God has promised to be found by those who seek Him, but once we’ve found Him, often we begin to fill the space between us with our desires and demands. To hear God, we must listen for the “sound of a gentle breeze.”
Can one move long the journey in faith without silence? I suppose, but if you want to GROW spiritually, you must submit yourself to silence.
As an extrovert, silence has not come easy to me. I wrote about my initial experience with silence, in D is for DISCERNEMENT. But, once I tasted the fullness of emptying myself in order to be attentive to God, I could not go back to the way things were. In this silence, my Spiritual Growth expanded in ways I never could have anticipated.
After my husband died, I submitted myself to a ten-day retreat of silence and solitude. At the Siena Prayer Center I met with a Spiritual Director for 1 hour each day, and we discussed what God was revealing to me. It would have been very easy to stay home, and keep busy with all the things that I needed to take care of in the wake of this tragedy. But the time alone with God was so very rich and full of the comfort and clarity I needed at that critical time.

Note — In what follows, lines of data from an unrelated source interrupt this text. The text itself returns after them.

(* ===== verification/KeyedProps.v ===== *)
(** * Properties of keyed lists

    After a rebuild the retained rows are those of the new items, in their
    order, with the rows of keys that stay kept, and the document holds the
    nodes of these rows and no others; the order of the DOM nodes can differ
    from it. *)

From stdpp Require Import base list sets.
From S2P Require Import Prelude IndexSets KeyedDiff KeyedApply.

(** ** The rows after [apply_diff] *)

Lemma placed_in {T} sel (moved : list (option (row T))) l j x :
  (j, x) ∈ placed sel moved l ↔
  ∃ i m, (i, m) ∈ l ∧ sel m = true ∧ j = move_to m ∧
    x = set_index (move_to m) <$> mjoin (moved !! i).
Proof.
  unfold placed. rewrite list_elem_of_omap. split.
  - intros ([i m] & Hin & Hx). simpl in Hx. destruct (sel m) eqn:Hs; [|done].
    injection Hx as <- <-. by exists i, m.
  - intros (i & m & Hin & Hs & -> & ->). exists (i, m). simpl. by rewrite Hs.
Qed.

Lemma placed_sublist {T} sel (moved : list (option (row T))) l :
  (placed sel moved l).*1 `sublist_of` map (λ im, move_to im.2) l.
Proof.
  induction l as [|[i m] l IH]; [constructor|]. rewrite placed_cons.
  destruct (sel m); simpl; by constructor.
Qed.

Lemma enumerate_in {A} (l : list A) i x : (i, x) ∈ enumerate l ↔ l !! i = Some x.
Proof.
  unfold enumerate. rewrite list_elem_of_lookup. split.
  - intros (j & (y & z & [= <- <-] & Hj & Hx)%lookup_zip_with_Some).
    apply lookup_seq in Hj as [-> _]. done.
  - intros Hx. exists i. apply lookup_zip_with_Some. exists i, x.
    split_and!; [done| |done]. apply lookup_seq. split; [done|]. by apply lookup_lt_Some in Hx.
Qed.

Lemma enumerate_fst {A} (l : list A) : (enumerate l).*1 = seq 0 (length l).
Proof. unfold enumerate. apply fst_zip. by rewrite length_seq. Qed.

Lemma enumerate_map {A B} (f : A → B) l : map (λ ix, f ix.2) (enumerate l) = map f l.
Proof.
  unfold enumerate. generalize 0. induction l as [|x l IH]; intros n; [done|].
  simpl. f_equal. apply IH.
Qed.

Section fresh.
Context {T : Type}.
Implicit Types (ws : list (nat * option (row T))) (r : row T).

Lemma fresh_lookup lo hi ws i j r :
  fresh_rows lo hi ws → ws !! i = Some (j, Some r) → row_node r = lo + i ∧ i < length ws.
Proof.
  intros [_ Hws] Hi. pose proof (lookup_lt_Some _ _ _ Hi) as Hlt. split; [|done].
  assert (map (λ w, row_node <$> w.2) ws !! i = Some (Some (row_node r))) as E
    by by rewrite list_lookup_fmap, Hi.
  rewrite Hws, list_lookup_fmap, (proj2 (lookup_seq _ _ _ _) (conj eq_refl Hlt)) in E. by injection E.
Qed.

Lemma fresh_bounds lo hi ws j r : fresh_rows lo hi ws → (j, Some r) ∈ ws → lo ≤ row_node r < hi.
Proof.
  intros Hf [i Hi]%list_elem_of_lookup. destruct (fresh_lookup _ _ _ _ _ _ Hf Hi).
  destruct Hf as [-> _]. lia.
Qed.
(* ===== verification/ConstConcat.v ===== *)
(** * Concatenation of static strings at compile time

    [const_str_slice_concat/src/lib.rs]: the templates of the views are built by
    [const] functions that write bytes into a zeroed buffer of fixed size.  A
    panic of a [const] function is a compilation error. *)

From Stdlib Require Import Ascii.
From stdpp Require Import base list strings sets.
From S2P Require Import Prelude RustStr.

Definition MAX_TEMPLATE_SIZE : nat := N.to_nat 4096.
#[global] Arguments MAX_TEMPLATE_SIZE : simpl never.

Definition nul : ascii := ascii_of_nat 0.

(** [[0; MAX_TEMPLATE_SIZE]] *)
Definition zeroed : str := replicate MAX_TEMPLATE_SIZE nul.
#[global] Arguments zeroed : simpl never.

(** [buffer[position] = b] *)
Definition store (buffer : str) (position : nat) (b : ascii) : outcome str :=
  if position <? length buffer then Ok (<[position := b]> buffer) else Panic.

(** [while i < x.len() { buffer[position] = x[i]; position += 1; i += 1; }] *)
Fixpoint write_bytes (buffer : str) (position : nat) (x : str) : outcome (str * nat) :=
  match x with
  | [] => Ok (buffer, position)
  | b :: x => buffer ← store buffer position b; write_bytes buffer (S position) x
  end.

(** The loop over the strings *)
Fixpoint write_strs (buffer : str) (position : nat) (strs : list str) : outcome (str * nat) :=
  match strs with
  | [] => Ok (buffer, position)
  | current :: tail =>
      r ← write_bytes buffer position current; write_strs r.1 r.2 tail
  end.

Definition const_concat (strs : list str) : outcome str :=
  r ← write_strs zeroed 0 strs; Ok r.1.

(** [while i < body_end { new_buf[new_pos] = buffer[i]; .. }], with [n] rounds
    left *)
Fixpoint copy_body (new_buf : str) (new_pos : nat) (buffer : str) (i n : nat)
    : outcome (str * nat) :=
  match n with
  | 0 => Ok (new_buf, new_pos)
  | S n => b ← unwrap (buffer !! i);
           new_buf ← store new_buf new_pos b;
           copy_body new_buf (S new_pos) buffer (S i) n
  end.

Definition const_concat_with_prefix (strs : list str) (prefix suffix : str) : outcome str :=
  r ← write_strs zeroed 0 strs;
  let buffer := r.1 in
  let position := r.2 in
  if position =? 0 then Ok buffer
  else
    r ← write_bytes zeroed 0 prefix;
    r ← copy_body r.1 r.2 buffer 0 position;
    r ← write_bytes r.1 r.2 suffix;
    Ok r.1.

Fixpoint write_separated (separator buffer : str) (position : nat) (wrote_any : bool)
    (strs : list str) : outcome (str * nat) :=
  match strs with
  | [] => Ok (buffer, position)
  | [] :: tail => write_separated separator buffer position wrote_any tail
  | x :: tail =>
      r ← (if wrote_any then write_bytes buffer position separator else Ok (buffer, position));
      r ← write_bytes r.1 r.2 x;
      write_separated separator r.1 r.2 true tail
  end.

Definition const_concat_with_separator (strs : list str) (separator : str) : outcome str :=
  r ← write_separated separator zeroed 0 false strs; Ok r.1.
(* ===== verification/ViewVec.v ===== *)
(** * Vectors and elements keep their promises

    The unkeyed diff of [Vec] ([iterators.rs]) and [HtmlElement]; then every
    type of view has its instance. *)

From stdpp Require Import base list strings sets relations.
From S2P Require Import Prelude RustStr Dom Views ViewSpec ViewInst.

Section sequences.
Context {D : Type} `{DomLaws D}.
Context {A SA : Type} `{Render D A SA, !ViewLaws D A SA}.

Definition tops_all (l : list SA) : list nat := concat (map tops l).
Definition owned_all (l : list SA) : list nat := concat (map owned l).
Definition consistent_all (l : list SA) (d : D) : Prop := Forall (λ st, consistent st d) l.
Definition shape_all (l : list A) : list shape_node := concat (map shape l).
Definition state_shape_all (l : list SA) : list shape_node := concat (map state_shape l).

Lemma all_tops_owned l : sublist (tops_all l) (owned_all l).
Proof. induction l as [|st l IH]; [done|]. apply sublist_app_2; [apply vl_tops_owned|done]. Qed.

Lemma all_exist l d : consistent_all l d → exist d (owned_all l).
Proof.
  induction 1 as [|st l Hc _ IH]; intros n; [set_solver|]. intros [Hn|Hn]%elem_of_app; [by apply (vl_exist st)|by apply IH].
Qed.

Lemma all_closed l d : dom_ok d → consistent_all l d → closed d (owned_all l).
Proof.
  intros Hd. induction 1 as [|st l Hc _ IH]; intros n m; [set_solver|].
  intros [Hn|Hn]%elem_of_app Hm; apply elem_of_app; [left; by apply (vl_closed st d Hd Hc n)|right; by apply (IH n)].
Qed.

I know not everyone has the luxury of retreating for ten days, but you must begin – somehow, somewhere. A suggested mode for incorporating silence into your journey of faith is:
1 hour per week, 1 day per month, and 1 week per year.
This silence business is nothing new, and there are tools to help you enter this silence. Drop me an email if you’re interested in learning about them.
A word for Introverts: the silence that is needed here is not your regular experience of inner quiet. You must be attentive to something outside yourself. You must go deeper, or go sideways. The external quiet may come easy to you, but there must exist in it, longing and anticipation.
A word for Extroverts: at the onset, silence may be difficult for you, but you must push through what feels like loneliness. Do not be afraid. Create the space, and be still. God will speak to you, you are not alone.
Regardless of your temperament, observing silence does get easier with practice. And I can PROMISE, you will never regret seeking God in silence.